CVA monitoring data were available for all 29 patients with a total monitoring time of 2757 h. The duration of impaired CVA was 36.5% (interquartile range: 24.6 to 49.8) of the total monitoring time in 15 patients with good outcome and 71.6% of the total monitoring time (51.2 to 80.0) in 14 patients with poor outcome (Mann-Whitney U test 3.295, P=0.0010). PRx-based CPPopt could be identified in 26 patients (89.6%) with a total monitoring time of 2691 h. The duration of CPP below the CPPopt range was 28.0% (interquartile range: 18.0 to 47.0) of the total monitoring time in patients with good outcome and 76.0% (48.5 to 82.5) in patients with poor outcome (Mann-Whitney U test 2.779, P=0.0054). Glasgow Coma Scale score and duration of impaired CVA were independently associated with 6-month outcome (Glasgow Coma Scale score odds ratio: 1.95, 95% confidence interval: 1.01-3.75; duration of impaired CVA odds ratio: 0.88, 95% confidence interval: 0.78-0.99).

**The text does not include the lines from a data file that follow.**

(** * claude-tokenizer: the API route and the client input controller

    A shallow embedding of [src/app/api/route.ts] (the [POST] handler and its
    two helper estimators) and of [src/components/tokenComponents.tsx] (the
    [debounce] utility, the two request handlers of [TokenizerInput] and the
    [TokenMetrics] panel), followed by the properties of the specification
    that concern them.

    Conventions of the embedding.
    - Text that is measured, trimmed or sent to a vendor is a JavaScript
      string: a list of UTF-16 code units ([list N]); [.length] is the length
      of that list.  Identifiers (model names, media types, field values,
      file names) are [string]s.
    - JavaScript numbers that the code handles are integers (byte counts,
      token counts) and are modelled in [Z]; where the code computes with
      them the result is rounded as a double is ([round_double]).
    - [null] is [None].
    - The component between two renders is a [Page]: the state cells of
      [TokenizerInput], the debounced function [useCallback] holds, and the
      timers of the page; a step is an event handler followed by the render
      and its effect.
    - The three vendors are opaque: they are fields of a [world] record and
      every call to one of them is recorded in a log, so that "no vendor call
      occurs" is a statement about that log. *)

From Stdlib Require Import String Ascii.
From Stdlib.Strings Require Import Byte.
From Stdlib Require Import ZArith NArith List Bool Lia.
Import ListNotations.

Local Open Scope string_scope.
Local Open Scope list_scope.
Local Open Scope Z_scope.

(** ** JavaScript strings *)

Abbreviation jsstring := (list N).

(** [s.length] *)
Definition js_length (s : jsstring) : Z := Z.of_nat (length s).

(** The code units matched by [WhiteSpace] and [LineTerminator], that is the
    ones [String.prototype.trim] removes. *)
Definition is_white_space (c : N) : bool :=
  ((0x09 <=? c) && (c <=? 0x0D) || (c =? 0x20) || (c =? 0xA0) || (c =? 0x1680)
   || (0x2000 <=? c) && (c <=? 0x200A) || (c =? 0x2028) || (c =? 0x2029)
   || (c =? 0x202F) || (c =? 0x205F) || (c =? 0x3000) || (c =? 0xFEFF))%N.
Lemma length_strftime d :
  String.length (Py.strftime "%Y%m%d%H%M%S%f" d) = 20%nat.
Proof.
  rewrite strftime_unique, !length_app, !length_zero_pad. reflexivity.
Qed.

Section More.
Context `{BsonObjectId}.
Implicit Types (g : Globals) (e : Env) (w : World) (file : UploadFile).

(** The generated name has a separator exactly when the file name has. *)
Lemma has_slash_save_name e file :
  has_slash (save_name e file) = has_slash (filename file).
Proof.
  unfold save_name. rewrite !has_slash_app.
  by rewrite (all_digits_no_slash _ (all_digits_strftime (now e))).
Qed.

Lemma digit_pretty k : (k < 10)%N -> Py.digit k = pretty_N_char k.
Proof.
  intros Hk.
  assert (k = 0 \/ k = 1 \/ k = 2 \/ k = 3 \/ k = 4 \/ k = 5 \/ k = 6
          \/ k = 7 \/ k = 8 \/ k = 9)%N as Hcases by lia.
  repeat (destruct Hcases as [->|Hcases]; [reflexivity|]). by subst.
Qed.

(** A year of four digits is printed the same with and without padding. *)
Lemma zero_pad_year y :
  (1000 <= y <= 9999)%N -> Py.zero_pad 4 y = pretty y.
Proof.
  intros Hy. unfold pretty, pretty_N.
  rewrite decide_False by lia.
  rewrite pretty_N_go_step by lia.
  rewrite pretty_N_go_step by (apply N.div_str_pos; lia).
  assert (10 <= y / 10 / 10)%N as H2.
  { apply N.div_le_lower_bound; [lia|].
    apply N.div_le_lower_bound; lia. }
  rewrite pretty_N_go_step by lia.
  rewrite pretty_N_go_step by (apply N.div_str_pos; lia).
  assert (y / 10 / 10 / 10 / 10 = 0)%N as ->.
  { apply N.div_small. repeat (apply N.Div0.div_lt_upper_bound). lia. }
  rewrite pretty_N_go_0.
  rewrite <- !digit_pretty by (by apply N.mod_lt).
  reflexivity.
Qed.

(** X14: at a timestamp whose year has four digits, the storage name of an
    upload is the year in decimal, the five two-digit fields and the six
    digits of the microsecond, twenty digits in all, then an underscore and
    the file name as the client sent it. *)
Theorem save_name_format e file :
  Py.valid_datetime (now e) ->
  (1000 <= Py.year (now e))%N ->
  exists stamp,
    save_name e file = stamp +:+ "_" +:+ filename file
    /\ stamp = pretty (Py.year (now e))
               +:+ Py.zero_pad 2 (Py.month (now e))
               +:+ Py.zero_pad 2 (Py.day (now e))
               +:+ Py.zero_pad 2 (Py.hour (now e))
               +:+ Py.zero_pad 2 (Py.minute (now e))
               +:+ Py.zero_pad 2 (Py.second (now e))
               +:+ Py.zero_pad 6 (Py.microsecond (now e))
    /\ String.length stamp = 20%nat
    /\ all_digits stamp = true
    /\ String.length (save_name e file)
       = (21 + String.length (filename file))%nat.
Proof.
  intros Hvalid Hyear.
  exists (Py.strftime "%Y%m%d%H%M%S%f" (now e)).
  split; [reflexivity|]. split.
  { rewrite strftime_unique, app_nil_r, <- zero_pad_year; [done|].
    unfold Py.valid_datetime in Hvalid. lia. }
  split; [apply length_strftime|].
  split; [apply all_digits_strftime|].
  unfold save_name. rewrite !length_app, length_strftime. simpl. lia.
Qed.

(** What the block raises is never an [HTTPException]. *)
Lemma store_to_disk_raises g e file w ex :
  fst (store_to_disk g e file w) = inl ex -> exists msg, ex = Exception msg.
Proof.
  unfold store_to_disk, bind, open_wb, f_write, put, modify, ret, raise.
  rewrite locate_save_path.
  destruct (disk e), (has_slash (save_name e file)); simpl;
    intros [= <-]; eauto.
Qed.

Lemma create_document_raises g e name data w ex :
  fst (create_document g e name data w) = inl ex ->
  exists msg, ex = Exception msg.
Proof.
  unfold create_document, raise.
  destruct (db g), (db_error e); simpl; try (intros [= <-]; eauto).
  destruct (default ∅ (mongo w !! name) !! new_oid e); simpl;
    intros [= <-]; eauto.
Qed.

Lemma create_document_fails_mongo g e name data w ex :
  fst (create_document g e name data w) = inl ex ->
  snd (create_document g e name data w) = w.
Proof.
  unfold create_document, raise.
  destruct (db g), (db_error e); simpl; try done.
  destruct (default ∅ (mongo w !! name) !! new_oid e); simpl; done.
Qed.

(** An upload that passes the extension test answers 200 or 500. *)
Lemma upload_model_allowed_status g e file w :
  allowed_extension (Py.lower (filename file)) = true ->
  status (fst (upload_model g e file w)) = 200%nat
  \/ status (fst (upload_model g e file w)) = 500%nat.
Proof.
  intros Hok. rewrite upload_model_unfold, Hok.
  pose proof (store_to_disk_raises g e file w) as Hs.
  destruct (store_to_disk g e file w) as [[ex|[]] w1]; simpl in *.
  - destruct (Hs ex eq_refl) as [msg ->]. by right.
  - pose proof (create_document_raises g e "asset"
                  (asset_fields g e file) w1) as Hc.
    destruct (create_document _ _ _ _ _) as [[ex|id] w2]; simpl in *.
    + destruct (Hc ex eq_refl) as [msg ->]. by right.
    + by left.
Qed.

The assessment of CVA and CPPopt is feasible in aSAH patients and may provide important information regarding long-term outcome. A PRx above the 0.2 threshold and a CPP below the CPPopt range are associated with worse outcome.
通过使用压力反应性指数(PRx)连续评估脑血管自动调节(CVA),可以有效地优化创伤性脑损伤(TBI)患者的脑灌注压(CPPopt)。本研究通过连续评估 CVA 来测量蛛网膜下腔出血(aSAH)患者的 CPPopt 的可行性。
共纳入 29 例 aSAH 患者,计算了 CVA 状态、CPPopt 以及 CPP 低于、等于和高于 CPPopt 的时间段。采用格拉斯哥结局量表(GOS)在 6 个月时评估预后。采用 Mann-Whitney U 检验分析预后良好和不良患者的 CVA 受损时间和 CPP 低于 CPPopt 的时间。采用多变量逻辑回归分析识别预后的独立预测因素。
所有 29 例患者均有 CVA 监测数据,总监测时间为 2757 小时。15 例预后良好患者的 CVA 受损时间占总监测时间的 36.5%(四分位距:24.6 至 49.8),14 例预后不良患者的 CVA 受损时间占总监测时间的 71.6%(51.2 至 80.0)(Mann-Whitney U 检验 3.295,P=0.0010)。在 26 例(89.6%)患者中可以识别基于 PRx 的 CPPopt,总监测时间为 2691 小时。预后良好患者的 CPP 低于 CPPopt 范围的时间占总监测时间的 28.0%(四分位距:18.0 至 47.0),预后不良患者的 CPP 低于 CPPopt 范围的时间占总监测时间的 76.0%(48.5 至 82.5)(Mann-Whitney U 检验 2.779,P=0.0054)。格拉斯哥昏迷量表评分和 CVA 受损时间与 6 个月时的预后独立相关(格拉斯哥昏迷量表评分比值比:1.95,95%置信区间:1.01-3.75;CVA 受损时间比值比:0.88,95%置信区间:0.78-0.99)。
在 aSAH 患者中评估 CVA 和 CPPopt 是可行的,可能为长期预后提供重要信息。PRx 高于 0.2 阈值和 CPP 低于 CPPopt 范围与预后不良相关。